[Saved entries]
┄┄┄┄┄┄┄┄┄┄┄┄┄┄┄┄┄┄┄┄
(** [const App: React.FC], rendered down to its two buttons. *)
Definition App : Result Node :=
  let tokens := Tokens.useDesignTokens designTokens in
  font_family ← Tokens.member tokens "typography" "font_family";
  background ← Tokens.member tokens "color" "background";
  padding ← Tokens.member tokens "spacing" "lg";
  surface ← Tokens.member tokens "color" "surface";
  radius_lg ← Tokens.member tokens "radius" "lg";
  header_padding ← Tokens.member tokens "spacing" "lg";
  soft ← Tokens.member tokens "shadow" "soft";
  border ← Tokens.member tokens "color" "border";
  secondary_text ← Tokens.member tokens "color" "secondary_text";
  secondary ← Tokens.member tokens "color" "secondary";
  gap ← Tokens.member tokens "spacing" "sm";
  approve ← BaseButton designTokens (withIntent (Some "primary"));
  decline ← BaseButton designTokens (withIntent (Some "secondary"));
  mret
    (Tag "div"
       (objectLiteral [ ("fontFamily", ofToken font_family);
                        ("background", ofToken background);
                        ("minHeight", VStr "100vh");
                        ("padding", ofToken padding) ])
       [ Tag "header"
           (objectLiteral
              [ ("background", ofToken surface);
                ("borderRadius", ofToken radius_lg);
                ("padding", ofToken header_padding);
                ("boxShadow", ofToken soft);
                ("border", VStr ("1px solid " +:+ toStr border)) ])
           [ Tag "h1"
               (objectLiteral [ ("margin", VNum 0);
                                ("color", ofToken secondary_text) ])
               [ Text "DeepCode Orchestrator" ];
             Tag "p"
               (objectLiteral [ ("color", ofToken secondary) ])
               [ Text "Async chat-only workflow controller." ];
             Tag "div"
               (objectLiteral [ ("display", VStr "flex");
                                ("gap", ofToken gap) ])
               [ Button approve [ Text "Approve" ];
                 Button decline [ Text "Decline" ] ] ] ]).

End WithTokens.

End View.

(** ** Calls of [cssVariables] on the object heap

    The token document and the objects [cssVariables] returns live in one
    heap.  A call allocates its result, reads the document through
    [Object.entries] and writes the result by assignment. *)

Module Runtime.

Definition Loc : Type := positive.

(** An object of the heap: the document, whose properties refer to its group
    objects, or an object with string properties (a group, or a variable set).
    These are the shapes [typeof designTokens] and [Record<string, string>]
    admit. *)
Inductive Cell : Type :=
  | GroupsObject (entries : JsObject Loc)
  | ValuesObject (entries : JsObject string).

Abbreviation Heap := (gmap Loc Cell).

(** A computation on the heap that returns a value or throws. *)
Definition Run (A : Type) : Type := Heap → Result (A * Heap).

Global Instance Run_ret : MRet Run := fun A a h => Ok (a, h).
Global Instance Run_bind : MBind Run := fun A B f m h =>
  match m h with
  | Ok (a, h') => f a h'
  | Throw e => Throw e
  end.

(** [{}]: a new object, at a location not in use. *)
Definition newObject : Run Loc := fun h =>
  let l := fresh (dom h) in Ok (l, <[l := ValuesObject []]> h).

(** [Object.entries(o)] of the document: the array is a copy, the heap is
    left alone.  [Object.entries(undefined)] throws; an object of the other
    shape does not occur where the document type puts a document, and the
    computation stops there as well. *)
Definition groupEntries (o : Loc) : Run (JsObject Loc) := fun h =>
  match h !! o with
  | Some (GroupsObject entries) => Ok (entries, h)
  | _ => Throw TypeError
  end.

(** [Object.entries(o)] of a group, under the same convention. *)
Definition valueEntries (o : Loc) : Run (JsObject string) := fun h =>
  match h !! o with
  | Some (ValuesObject entries) => Ok (entries, h)
  | _ => Throw TypeError
  end.

(** [o[k] = v] on the properties of an object: an existing property keeps its
    place and takes the new value, a new one is added at the end. *)
Fixpoint setEntry (entries : JsObject string) (k v : string)
    : JsObject string :=
  match entries with
  | [] => [(k, v)]
  | (k', v') :: entries' =>
      if decide (k' = k) then (k, v) :: entries'
      else (k', v') :: setEntry entries' k v
  end.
┄┄┄┄┄┄┄┄┄┄┄┄┄┄┄┄┄┄┄┄
TASK BRIEF – Reproduce each line of the records in which the word "setEntry" appears.

SOLVED EXERCISE –
Fixpoint setEntry (entries : JsObject string) (k v : string)
      else (k', v') :: setEntry entries' k v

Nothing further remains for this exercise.